*DESCRIPTION OF THE TASK:* As soon as the line containing "pose proof (link_send Server" appears in the material below, start returning lines exactly, and end with the line containing "rewrite (Hgo rest')".

*DATA EXCERPTS:*
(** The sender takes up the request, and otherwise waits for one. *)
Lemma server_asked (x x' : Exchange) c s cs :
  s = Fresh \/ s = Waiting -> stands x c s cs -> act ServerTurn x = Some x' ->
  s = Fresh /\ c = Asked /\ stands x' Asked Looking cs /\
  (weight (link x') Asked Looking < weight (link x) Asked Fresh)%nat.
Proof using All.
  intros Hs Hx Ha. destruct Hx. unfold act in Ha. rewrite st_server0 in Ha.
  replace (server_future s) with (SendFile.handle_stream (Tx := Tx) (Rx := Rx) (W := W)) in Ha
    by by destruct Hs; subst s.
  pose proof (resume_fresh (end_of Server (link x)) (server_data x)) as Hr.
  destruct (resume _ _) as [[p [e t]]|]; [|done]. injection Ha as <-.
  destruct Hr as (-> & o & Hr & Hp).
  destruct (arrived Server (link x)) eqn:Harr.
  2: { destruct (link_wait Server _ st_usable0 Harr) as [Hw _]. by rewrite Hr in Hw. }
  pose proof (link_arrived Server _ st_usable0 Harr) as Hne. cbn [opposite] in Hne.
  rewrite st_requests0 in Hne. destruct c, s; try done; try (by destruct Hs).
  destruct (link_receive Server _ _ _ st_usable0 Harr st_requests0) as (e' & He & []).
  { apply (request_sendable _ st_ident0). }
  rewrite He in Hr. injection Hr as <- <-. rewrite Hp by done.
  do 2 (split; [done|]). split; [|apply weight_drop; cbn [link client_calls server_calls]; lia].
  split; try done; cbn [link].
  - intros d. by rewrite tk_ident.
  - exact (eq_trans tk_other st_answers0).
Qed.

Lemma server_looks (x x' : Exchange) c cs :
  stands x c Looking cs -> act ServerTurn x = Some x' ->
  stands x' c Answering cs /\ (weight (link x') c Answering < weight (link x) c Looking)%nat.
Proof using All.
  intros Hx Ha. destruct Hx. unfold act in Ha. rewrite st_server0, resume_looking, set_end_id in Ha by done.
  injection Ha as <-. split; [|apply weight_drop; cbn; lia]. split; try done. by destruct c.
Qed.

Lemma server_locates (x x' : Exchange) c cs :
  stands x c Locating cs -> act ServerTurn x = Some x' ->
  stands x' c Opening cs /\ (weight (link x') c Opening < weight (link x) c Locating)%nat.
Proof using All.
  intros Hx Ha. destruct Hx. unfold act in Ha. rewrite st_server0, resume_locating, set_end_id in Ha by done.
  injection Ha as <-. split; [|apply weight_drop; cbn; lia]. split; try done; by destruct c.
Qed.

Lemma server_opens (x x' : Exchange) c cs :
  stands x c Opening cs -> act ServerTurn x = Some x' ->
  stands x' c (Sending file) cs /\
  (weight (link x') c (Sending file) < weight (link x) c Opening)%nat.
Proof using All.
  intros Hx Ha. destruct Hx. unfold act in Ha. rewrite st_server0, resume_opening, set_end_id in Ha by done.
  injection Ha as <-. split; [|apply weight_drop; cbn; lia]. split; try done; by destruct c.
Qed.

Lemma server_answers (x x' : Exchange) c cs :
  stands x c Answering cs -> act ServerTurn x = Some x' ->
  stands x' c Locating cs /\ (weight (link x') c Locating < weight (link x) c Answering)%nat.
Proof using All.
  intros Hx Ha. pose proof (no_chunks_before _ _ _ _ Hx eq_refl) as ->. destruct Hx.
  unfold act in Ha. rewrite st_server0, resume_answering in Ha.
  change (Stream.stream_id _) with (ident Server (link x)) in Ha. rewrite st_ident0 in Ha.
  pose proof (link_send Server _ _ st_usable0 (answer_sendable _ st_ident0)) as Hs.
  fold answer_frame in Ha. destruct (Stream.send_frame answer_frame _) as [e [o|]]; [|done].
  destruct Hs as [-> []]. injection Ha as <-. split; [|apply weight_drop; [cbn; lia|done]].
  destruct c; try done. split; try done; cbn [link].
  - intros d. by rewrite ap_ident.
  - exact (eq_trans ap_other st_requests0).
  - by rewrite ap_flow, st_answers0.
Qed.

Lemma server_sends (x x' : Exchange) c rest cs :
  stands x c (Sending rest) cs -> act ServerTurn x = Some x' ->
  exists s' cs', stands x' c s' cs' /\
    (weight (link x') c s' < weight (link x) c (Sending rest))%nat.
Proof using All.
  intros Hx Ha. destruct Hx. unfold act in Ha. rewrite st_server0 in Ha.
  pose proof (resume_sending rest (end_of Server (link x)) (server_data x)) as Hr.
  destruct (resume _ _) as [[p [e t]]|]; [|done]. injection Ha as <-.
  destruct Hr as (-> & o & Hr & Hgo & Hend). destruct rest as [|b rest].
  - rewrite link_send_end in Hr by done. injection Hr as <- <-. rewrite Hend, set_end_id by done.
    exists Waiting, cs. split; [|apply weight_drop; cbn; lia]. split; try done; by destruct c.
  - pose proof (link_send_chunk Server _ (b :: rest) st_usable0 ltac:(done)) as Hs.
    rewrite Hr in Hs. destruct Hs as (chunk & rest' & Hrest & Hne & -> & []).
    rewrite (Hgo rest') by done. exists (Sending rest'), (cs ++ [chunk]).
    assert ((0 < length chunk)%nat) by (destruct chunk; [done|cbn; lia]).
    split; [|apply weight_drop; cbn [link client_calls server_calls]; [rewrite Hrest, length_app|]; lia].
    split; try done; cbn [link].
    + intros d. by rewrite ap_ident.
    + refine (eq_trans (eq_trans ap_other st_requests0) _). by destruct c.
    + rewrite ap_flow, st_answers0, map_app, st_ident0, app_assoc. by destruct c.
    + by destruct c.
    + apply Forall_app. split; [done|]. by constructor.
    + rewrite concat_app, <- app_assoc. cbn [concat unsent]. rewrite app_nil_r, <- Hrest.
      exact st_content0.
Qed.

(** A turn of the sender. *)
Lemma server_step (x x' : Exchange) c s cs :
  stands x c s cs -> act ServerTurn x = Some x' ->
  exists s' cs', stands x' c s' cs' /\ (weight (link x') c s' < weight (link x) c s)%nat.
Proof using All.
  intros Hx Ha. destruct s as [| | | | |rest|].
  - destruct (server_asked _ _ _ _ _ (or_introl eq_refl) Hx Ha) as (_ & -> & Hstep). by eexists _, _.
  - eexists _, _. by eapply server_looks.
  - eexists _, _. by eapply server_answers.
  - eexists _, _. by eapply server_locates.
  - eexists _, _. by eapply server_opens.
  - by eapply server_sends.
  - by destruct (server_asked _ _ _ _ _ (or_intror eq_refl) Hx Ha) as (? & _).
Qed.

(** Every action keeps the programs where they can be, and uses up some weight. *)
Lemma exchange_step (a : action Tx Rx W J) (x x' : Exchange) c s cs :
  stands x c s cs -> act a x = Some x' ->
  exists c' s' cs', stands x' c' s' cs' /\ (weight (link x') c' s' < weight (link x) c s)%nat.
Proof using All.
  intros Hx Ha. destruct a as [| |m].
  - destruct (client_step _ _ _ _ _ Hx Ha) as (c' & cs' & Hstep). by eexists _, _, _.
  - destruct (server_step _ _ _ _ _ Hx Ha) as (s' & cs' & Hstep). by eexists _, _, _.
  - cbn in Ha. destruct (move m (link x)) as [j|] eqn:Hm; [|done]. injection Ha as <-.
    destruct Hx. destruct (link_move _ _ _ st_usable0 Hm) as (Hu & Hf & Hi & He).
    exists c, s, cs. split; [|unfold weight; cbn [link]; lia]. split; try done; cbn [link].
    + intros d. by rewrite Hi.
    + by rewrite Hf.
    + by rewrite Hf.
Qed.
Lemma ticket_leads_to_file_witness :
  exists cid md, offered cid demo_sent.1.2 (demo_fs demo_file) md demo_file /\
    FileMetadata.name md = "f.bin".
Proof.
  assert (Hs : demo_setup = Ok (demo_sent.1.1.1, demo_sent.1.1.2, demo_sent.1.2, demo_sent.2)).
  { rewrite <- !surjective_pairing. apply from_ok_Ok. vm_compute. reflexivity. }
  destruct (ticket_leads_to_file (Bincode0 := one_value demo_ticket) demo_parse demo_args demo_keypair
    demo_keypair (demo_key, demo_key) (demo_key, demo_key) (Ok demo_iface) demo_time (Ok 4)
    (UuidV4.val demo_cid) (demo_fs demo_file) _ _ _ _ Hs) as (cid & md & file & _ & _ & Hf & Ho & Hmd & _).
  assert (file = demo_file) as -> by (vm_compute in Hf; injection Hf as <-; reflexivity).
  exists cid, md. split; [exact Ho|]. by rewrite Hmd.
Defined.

*TASK RESPONSE:*
  pose proof (link_send Server _ _ st_usable0 (answer_sendable _ st_ident0)) as Hs.
  fold answer_frame in Ha. destruct (Stream.send_frame answer_frame _) as [e [o|]]; [|done].
  destruct Hs as [-> []]. injection Ha as <-. split; [|apply weight_drop; [cbn; lia|done]].
  destruct c; try done. split; try done; cbn [link].
  - intros d. by rewrite ap_ident.
  - exact (eq_trans ap_other st_requests0).
  - by rewrite ap_flow, st_answers0.
Qed.

Lemma server_sends (x x' : Exchange) c rest cs :
  stands x c (Sending rest) cs -> act ServerTurn x = Some x' ->
  exists s' cs', stands x' c s' cs' /\
    (weight (link x') c s' < weight (link x) c (Sending rest))%nat.
Proof using All.
  intros Hx Ha. destruct Hx. unfold act in Ha. rewrite st_server0 in Ha.
  pose proof (resume_sending rest (end_of Server (link x)) (server_data x)) as Hr.
  destruct (resume _ _) as [[p [e t]]|]; [|done]. injection Ha as <-.
  destruct Hr as (-> & o & Hr & Hgo & Hend). destruct rest as [|b rest].
  - rewrite link_send_end in Hr by done. injection Hr as <- <-. rewrite Hend, set_end_id by done.
    exists Waiting, cs. split; [|apply weight_drop; cbn; lia]. split; try done; by destruct c.
  - pose proof (link_send_chunk Server _ (b :: rest) st_usable0 ltac:(done)) as Hs.
    rewrite Hr in Hs. destruct Hs as (chunk & rest' & Hrest & Hne & -> & []).
    rewrite (Hgo rest') by done. exists (Sending rest'), (cs ++ [chunk]).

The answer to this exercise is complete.